§ **INFORMATION SUPPLIED**:
- - -
(** X5: after any run of calls on a new chart, the [chart.class.add]
    messages sent so far name the classes 0, 1, 2, ... once each and in
    order, as many as there are classes; and the node list is the default
    node followed by the nodes of the [chart.node.add] messages, in the
    order sent. *)
Theorem class_and_node_messages_mirror (nm : string) (os : list Op) :
  run_ok op_ok os (SpectralSequenceChart_init nm) ->
  exists s, run_ops os (SpectralSequenceChart_init nm) = Some s /\
    class_adds (outbox s) = seq 0 (length (classes (data s))) /\
    nodes (data s) = 0 :: node_adds (outbox s).
Proof.
  intros Hok.
  destruct (run_ops_inv (fun s => consistent (data s) /\ mirrored s) os
              (SpectralSequenceChart_init nm))
    as (s & Hr & _ & H1 & _ & H3);
    [apply mirrored_op|done|split; [apply consistent_init|done]|].
  by exists s.
Qed.

(** The statement on a run that adds a node twice and two classes. *)
Lemma class_and_node_messages_mirror_witness :
  exists s,
    run_ops [OpNewNode "square"; OpAddNode 1; OpAddClass 0 0; OpAddNode 1;
             OpAddClass 1 2; OpFlushUpdates]
      (SpectralSequenceChart_init "sseq") = Some s
    /\ class_adds (outbox s) = [0; 1]
    /\ nodes (data s) = [0; 1; 1].
Proof.
  destruct (class_and_node_messages_mirror "sseq"
              [OpNewNode "square"; OpAddNode 1; OpAddClass 0 0; OpAddNode 1;
               OpAddClass 1 2; OpFlushUpdates])
    as (s & Hr & H1 & H2).
  - do 6 run_ok_step. exact I.
  - exists s. split; [exact Hr|].
    vm_compute in Hr. injection Hr as <-. split; vm_compute; reflexivity.
Defined.

(** X6: after any run of calls on a new chart, the [chart.edge.add]
    messages sent so far describe the edge list entry by entry: the i-th
    message carries id i and the type, source, target and page of the edge
    stored at position i. *)
Theorem edge_messages_mirror (nm : string) (os : list Op) :
  run_ok op_ok os (SpectralSequenceChart_init nm) ->
  exists s, run_ops os (SpectralSequenceChart_init nm) = Some s /\
    edge_adds (outbox s) = imap edge_summary (edges (data s)) /\
    (forall i ty j a b p, edge_adds (outbox s) !! i = Some (ty, j, a, b, p) ->
       j = i /\ exists e, edges (data s) !! i = Some e
                          /\ edge_type e = ty /\ edge_source e = a
                          /\ edge_target e = b /\ edge_page e = p).
Proof.
  intros Hok.
  destruct (run_ops_inv (fun s => consistent (data s) /\ mirrored s) os
              (SpectralSequenceChart_init nm))
    as (s & Hr & _ & _ & H2 & _);
    [apply mirrored_op|done|split; [apply consistent_init|done]|].
  exists s. split; [done|]. split; [done|].
  intros i ty j a b p Hi. rewrite H2, list_lookup_imap in Hi.
  destruct (edges (data s) !! i) as [e|]; [|done].
  injection Hi as <- <- <- <- <-. split; [done|]. by exists e.
Qed.

(** The statement on a run with a structline and a differential. *)
Lemma edge_messages_mirror_witness :
  exists s,
    run_ops [OpAddClass 1 0; OpAddClass 0 3; OpAddStructline 0 1;
             OpAddDifferential 3 0 1 true]
      (SpectralSequenceChart_init "sseq") = Some s
    /\ edge_adds (outbox s)
       = [(ChartStructline, 0, 0, 1, None); (ChartDifferential, 1, 0, 1, Some 3%Z)].
Proof.
  destruct (edge_messages_mirror "sseq"
              [OpAddClass 1 0; OpAddClass 0 3; OpAddStructline 0 1;
               OpAddDifferential 3 0 1 true])
    as (s & Hr & _).
  - do 4 run_ok_step. exact I.
  - exists s. split; [exact Hr|].
    vm_compute in Hr. injection Hr as <-. vm_compute. reflexivity.
Defined.

(** ** Ranges, background colour and class names *)

Section WholeAgent.

Implicit Types (a : ChartAgent) (o : AgentOp) (os : list AgentOp).

Lemma run_agent_op_attributes o a a' :
  run_agent_op o a = Some a' ->
  x_range (agent_attributes a')
    = match o with SetXRange lo hi => Some (lo, hi) | _ => x_range (agent_attributes a) end
  /\ background_color (agent_attributes a')
    = match o with
      | SetBackgroundColorOp c => Some c
      | _ => background_color (agent_attributes a)
      end
  /\ agent_display_state a' = agent_display_state a
  /\ initial_display_states (agent_outbox a')
     = initial_display_states (agent_outbox a)
       ++ match o with ConsumeNewUser => [agent_display_state a] | _ => [] end.
Proof.
  destruct o as [eo|lo hi|lo hi|lo hi|lo hi|c|]; simpl;
    try (intros [= <-]; simpl; split_and!; try done;
         unfold initial_display_states; by rewrite omap_app).
  unfold lift_engine. destruct (run_op eo _) as [s'|]; simpl; [|done].
  intros [= <-]. simpl. split_and!; try done.
  unfold initial_display_states. rewrite omap_app.
  rewrite (right_id_L [] (++)).
  rewrite <- (right_id_L [] (++) (omap _ (agent_outbox a))) at 2. f_equal.
  induction (outbox s') as [|m ms IH]; simpl; [done|]. apply IH.
Qed.

Lemma run_agent_ops_attributes os a a' :
  run_agent_ops os a = Some a' ->
  x_range (agent_attributes a')
    = foldl (fun acc o => match o with SetXRange lo hi => Some (lo, hi) | _ => acc end)
        (x_range (agent_attributes a)) os
  /\ background_color (agent_attributes a')
    = foldl (fun acc o => match o with SetBackgroundColorOp c => Some c | _ => acc end)
        (background_color (agent_attributes a)) os
  /\ agent_display_state a' = agent_display_state a
  /\ (forall ds, ds ∈ initial_display_states (agent_outbox a') ->
        ds ∈ initial_display_states (agent_outbox a) \/ ds = agent_display_state a).
Proof.
  revert a. induction os as [|o os IH]; intros a; simpl.
  - intros [= <-]. split_and!; try done. by left.
  - destruct (run_agent_op o a) as [a1|] eqn:E; simpl; [|done].
    intros Hrun. destruct (IH a1 Hrun) as (Hx & Hb & Hd & Hm).
    destruct (run_agent_op_attributes o a a1 E) as (Hx1 & Hb1 & Hd1 & Hm1).
    rewrite Hx, Hb, Hd, Hx1, Hb1, Hd1. split_and!; try done.
    intros ds Hds. destruct (Hm ds Hds) as [Hin| ->]; [|by right].
    rewrite Hm1, elem_of_app in Hin. destruct Hin as [Hin|Hin]; [by left|].
    right. destruct o as [eo|lo hi|lo hi|lo hi|lo hi|c|];
      try (by apply elem_of_nil in Hin).
    by apply list_elem_of_singleton in Hin.
Qed.

Lemma last_x_range_None os :
  (forall lo hi, SetXRange lo hi ∉ os) -> last_x_range os = None.
Proof.
  unfold last_x_range. induction os as [|o os IH] using rev_ind; [done|].
  intros H. rewrite foldl_app. simpl.
  destruct o as [eo|lo hi|lo hi|lo hi|lo hi|c|];
    try (apply IH; intros lo' hi' Hin; apply (H lo' hi'); apply elem_of_app;
         by left).
  exfalso. apply (H lo hi). apply elem_of_app. right. by left.
Qed.

Lemma py_index_Some {A} (l : list A) (i : Z) (x : A) :
  py_index l i = Some x ->
  (- Z.of_nat (length l) <= i < Z.of_nat (length l))%Z
  /\ l !! Z.to_nat (if decide (0 <= i)%Z then i else Z.of_nat (length l) + i)%Z = Some x.
Proof.
  unfold py_index. intros H. repeat case_decide; try done.
  - split; [|done]. apply lookup_lt_Some in H. lia.
  - split; [|done]. apply lookup_lt_Some in H. lia.
Qed.

Lemma py_index_None {A} (l : list A) (i : Z) :
  py_index l i = None <-> ~ (- Z.of_nat (length l) <= i < Z.of_nat (length l))%Z.
Proof.
  unfold py_index. repeat case_decide; rewrite ?lookup_ge_None; split; try lia;
    try done.
Qed.

End WholeAgent.
(** The short segment is not: its second control point, [(2^-14, 0, 0)],
    has the key of the first, [(0, 0, 0)], and is read back as the first. *)
Lemma short_segment_collapses :
  WriteMshD "out" "short" [short_segment] None None = Ok short_doc
  ∧ ReadMsh short_file "short" = Ok [short_read]
  ∧ Nurbs.GetQ short_segment 1 0 0 = Point 0x1p-14 0 0 1
  ∧ Nurbs.GetQ short_read 1 0 0 = Point 0 0 0 1
  ∧ ¬ ∃ nurbss', ReadMsh short_file "short" = Ok nurbss'
                 ∧ Forall2 same_shape [short_segment] nurbss'.
Proof.
  assert (ReadMsh short_file "short" = Ok [short_read]) as Hread
    by (vm_compute; reflexivity).
  split_and!; [vm_compute; reflexivity|done|reflexivity|reflexivity|].
  intros (os & Hos & Hsame). rewrite Hread in Hos. injection Hos as <-.
  apply Forall2_cons_1 in Hsame as [(_ & _ & _ & _ & HQ) _].
  specialize (HQ 1 0 0). simpl in HQ.
  assert (Lattice.GetQ short_read 1 0 0 = Lattice.GetQ short_segment 1 0 0) as E
    by (apply HQ; vm_compute; split; congruence).
  apply (f_equal (λ x, Prim2SF (x0 x))) in E. vm_compute in E. discriminate.
Qed.

Lemma dedup_ids_segments :
  (hash (GetQ3 segment_a (1, 0, 0)) = hash (GetQ3 segment_b (0, 0, 0)) → 1 = 1)
  ∧ (hash (GetQ3 segment_a (1, 0, 0)) ≠ hash (GetQ3 segment_b (0, 0, 0)) → 1 ≠ 1).
Proof.
  apply (dedup_ids "out" "segments" segments (Some segment_vtags) (Some segment_ctags)
           segments_doc
           0%nat segment_a (NurbsD.mk 0 1 [1; 0; 0] [unit_knots] [0; 1]) 1%nat (1, 0, 0) 1
           1%nat segment_b (NurbsD.mk 1 1 [1; 0; 0] [unit_knots] [1; 2]) 0%nat (0, 0, 0) 1);
    vm_compute; reflexivity.
Defined.

Lemma ids_dense_segments :
  Vert.Id <$> Msh.verts segments_doc = seqZ 0 (Z.of_nat (length (Msh.verts segments_doc)))
  ∧ Vert_key <$> Msh.verts segments_doc = discover [] (hash <$> all_points segments)
  ∧ NoDup (Vert_key <$> Msh.verts segments_doc)
  ∧ NurbsD.Id <$> Msh.nurbss segments_doc = seqZ 0 (Z.of_nat (length segments))
  ∧ (∀ k o, segments !! k = Some o →
       ∃ d, Msh.nurbss segments_doc !! k = Some d ∧ NurbsD.Id d = Z.of_nat k
            ∧ NurbsD.Gnd d = Nurbs.gnd o ∧ knots_of o = Ok (NurbsD.Knots d))
  ∧ Cell.id <$> Msh.cells segments_doc = seqZ 0 (Z.of_nat (element_count segments))
  ∧ (∀ k o eid e, segments !! k = Some o → Nurbs.Elements o !! eid = Some e →
       ∃ c, Msh.cells segments_doc !! cell_place segments k eid = Some c
            ∧ Cell.id c = Z.of_nat (element_count (take k segments)) + Z.of_nat eid
            ∧ Cell.nrb c = Z.of_nat k
            ∧ Cell.span c = e).
Proof.
  apply (ids_dense "out" "segments" segments (Some segment_vtags) (Some segment_ctags)).
  vm_compute. reflexivity.
Defined.

Lemma lattice_order_segment_b :
  (∀ s0, sweep_shape (Some segment_vtags) s0 segment_b =
           foldl (visit (Some segment_vtags)) s0 (GetQ3 segment_b <$> lattice segment_b))
  ∧ ∃ d, Msh.nurbss segments_doc !! 1%nat = Some d
      ∧ Z.of_nat (length (NurbsD.Ctrls d)) =
          Nurbs.n segment_b 0 * Nurbs.n segment_b 1 * Nurbs.n segment_b 2
      ∧ ∀ i j k,
          0 ≤ i < Nurbs.n segment_b 0 → 0 ≤ j < Nurbs.n segment_b 1 →
          0 ≤ k < Nurbs.n segment_b 2 →
          lattice segment_b !! position segment_b i j k = Some (i, j, k)
          ∧ NurbsD.Ctrls d !! position segment_b i j k =
              Some (map_get (verts (sweep_all (Some segment_vtags) segments))
                      (hash (Nurbs.GetQ segment_b i j k))).
Proof.
  apply (lattice_order "out" "segments" segments (Some segment_vtags)
           (Some segment_ctags) segments_doc 1%nat segment_b);
    vm_compute; (reflexivity || discriminate).
Defined.

Lemma default_tags_segments :
  (∀ v, v ∈ Msh.verts segments_doc →
     match segment_vtags !! Vert_key v with
     | None => Vert.Tag v = 0
     | Some val => Vert.Tag v = val
     end)
  ∧ (∀ x, x ∈ all_points segments →
       ∃ v, v ∈ Msh.verts segments_doc ∧ Vert_key v = hash x
            ∧ match segment_vtags !! hash x with
              | None => Vert.Tag v = 0
              | Some val => Vert.Tag v = val
              end)
  ∧ length (Msh.cells segments_doc) = element_count segments
  ∧ (∀ k o eid e, segments !! k = Some o → Nurbs.Elements o !! eid = Some e →
       ∃ c, Msh.cells segments_doc !! cell_place segments k eid = Some c
            ∧ Cell.nrb c = Z.of_nat k ∧ Cell.span c = e
            ∧ match segment_ctags !! cell_key (Z.of_nat k) (Z.of_nat eid) with
              | None => Cell.tag c = -1
              | Some val => Cell.tag c = val
              end)
  ∧ (∀ i c, Msh.cells segments_doc !! i = Some c →
       ∃ k o eid e,
         segments !! k = Some o ∧ Nurbs.Elements o !! eid = Some e
         ∧ i = cell_place segments k eid
         ∧ Cell.nrb c = Z.of_nat k ∧ Cell.span c = e
         ∧ match segment_ctags !! cell_key (Z.of_nat k) (Z.of_nat eid) with
           | None => Cell.tag c = -1
           | Some val => Cell.tag c = val
           end).
Proof.
  apply (default_tags "out" "segments" segments (Some segment_vtags)
           (Some segment_ctags) segments_doc).
  vm_compute. reflexivity.
Defined.

Lemma emission_lookup_hits_segments :
  ∃ c d v,
    verts (sweep_all (Some segment_vtags) segments) !! hash (GetQ3 segment_b (1, 0, 0))
      = Some c
    ∧ Msh.nurbss segments_doc !! 1%nat = Some d
    ∧ NurbsD.Ctrls d !! 1%nat = Some c
    ∧ 0 ≤ c
    ∧ Msh.verts segments_doc !! Z.to_nat c = Some v
    ∧ Vert.Id v = c
    ∧ Vert_key v = hash (GetQ3 segment_b (1, 0, 0)).
Proof.
  apply (emission_lookup_hits "out" "segments" segments (Some segment_vtags)
           (Some segment_ctags) segments_doc 1%nat segment_b 1%nat (1, 0, 0));
    vm_compute; reflexivity.
Defined.

Lemma HashPoint_exact_sample :
  HashPoint 1 2 3 = HashPoint 1 2 3
  ∧ HashPoint 1 2 3 = PointKeyer 10001 1000001 100000001 1 2 3
  ∧ (10001 <? 1000001)%float = true ∧ (1000001 <? 100000001)%float = true
  ∧ int_min ≤ HashPoint 1 2 3 ≤ int_max
  ∧ match Prim2SF (1 * 10001 + 2 * 1000001 + 3 * 100000001)%float with
    | S754_zero _ => HashPoint 1 2 3 = 0
    | S754_finite s m e =>
        let q := Z.quot (cond_Zopp s (Z.pos m) * 2 ^ Z.max 0 e) (2 ^ Z.max 0 (- e)) in
        HashPoint 1 2 3 = if decide (int_min ≤ q ≤ int_max) then q else int_min
    | S754_infinity _ | S754_nan => HashPoint 1 2 3 = int_min
    end.
Proof. apply (HashPoint_exact 1 2 3 1 2 3); reflexivity. Defined.

(** Keys of some points: the fraction of the combination is dropped, so the
    two ends of the short segment share the key [0]. *)
Example HashPoint_values :
  HashPoint 1 2 3 = 302010006 ∧ HashPoint 0 0 0 = 0 ∧ HashPoint 0x1p-14 0 0 = 0
  ∧ HashPoint (-1.5) 0 0 = -15001 ∧ HashPoint nan 0 0 = int_min.
Proof. vm_compute. done. Qed.

Lemma reads_four_coordinates_segments :
  Forall (λ v, (4 ≤ length (Vert.C v))%nat) (Msh.verts segments_doc)
  ∧ mapM vertex_row (Msh.verts segments_doc) =
      Ok ((λ v, take 4 (Vert.C v)) <$> Msh.verts segments_doc)
  ∧ ReadMsh (N:=Lattice.t) short_vertex_files "mesh" = Panic IndexOutOfRange.
Proof.
  assert (Forall (λ v, (4 ≤ length (Vert.C v))%nat) (Msh.verts segments_doc)) as Hfour
    by (repeat constructor).
  split; [exact Hfour|].
  destruct (reads_four_coordinates (N:=Lattice.t)
              (Data.mk (Msh.verts segments_doc) (Msh.nurbss segments_doc))
              short_vertex_files "mesh" Hfour) as (Hrows & _ & Hshort).
  split; [exact Hrows|]. apply Hshort. reflexivity.
Defined.

(** The file [{"verts":[]}] has no ["nurbss"] field and is read without
    failure, as no objects. *)
Lemma missing_nurbss_accepted :
  field_values "Nurbss" [("verts", JArr [])] = []
  ∧ ReadMsh (N:=Lattice.t) no_nurbss_files "mesh" = Ok []
  ∧ ReadMsh (N:=Lattice.t) no_nurbss_files "mesh" ≠ Panic (DecodeFailure "mesh.msh").
Proof. split_and!; [reflexivity|reflexivity|discriminate]. Qed.

Lemma missing_nurbss_reads_empty_sample :
  (∀ dat, Unmarshal (Text no_nurbss_file) = Some dat →
     Data.Nurbss dat = []
     ∧ (Forall (λ v, (4 ≤ length (Vert.C v))%nat) (Data.Verts dat) →
        ReadMsh (N:=Lattice.t) no_nurbss_files "mesh" = Ok []))
  ∧ (Unmarshal (Text no_nurbss_file) = None →
     ReadMsh (N:=Lattice.t) no_nurbss_files "mesh" = Panic (DecodeFailure ("mesh" +:+ ".msh"))).
Proof.
  apply (missing_nurbss_reads_empty (N:=Lattice.t) no_nurbss_files "mesh"
           [("verts", JArr [])]); reflexivity.
Defined.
- - -
§ **EXERCISE DIRECTIONS**: Find each line in the records holding the string "left" and show it.

§ **SOLUTION**:
  - intros [= <-]. split_and!; try done. by left.
    rewrite Hm1, elem_of_app in Hin. destruct Hin as [Hin|Hin]; [by left|].
         by left).
  exfalso. apply (H lo hi). apply elem_of_app. right. by left.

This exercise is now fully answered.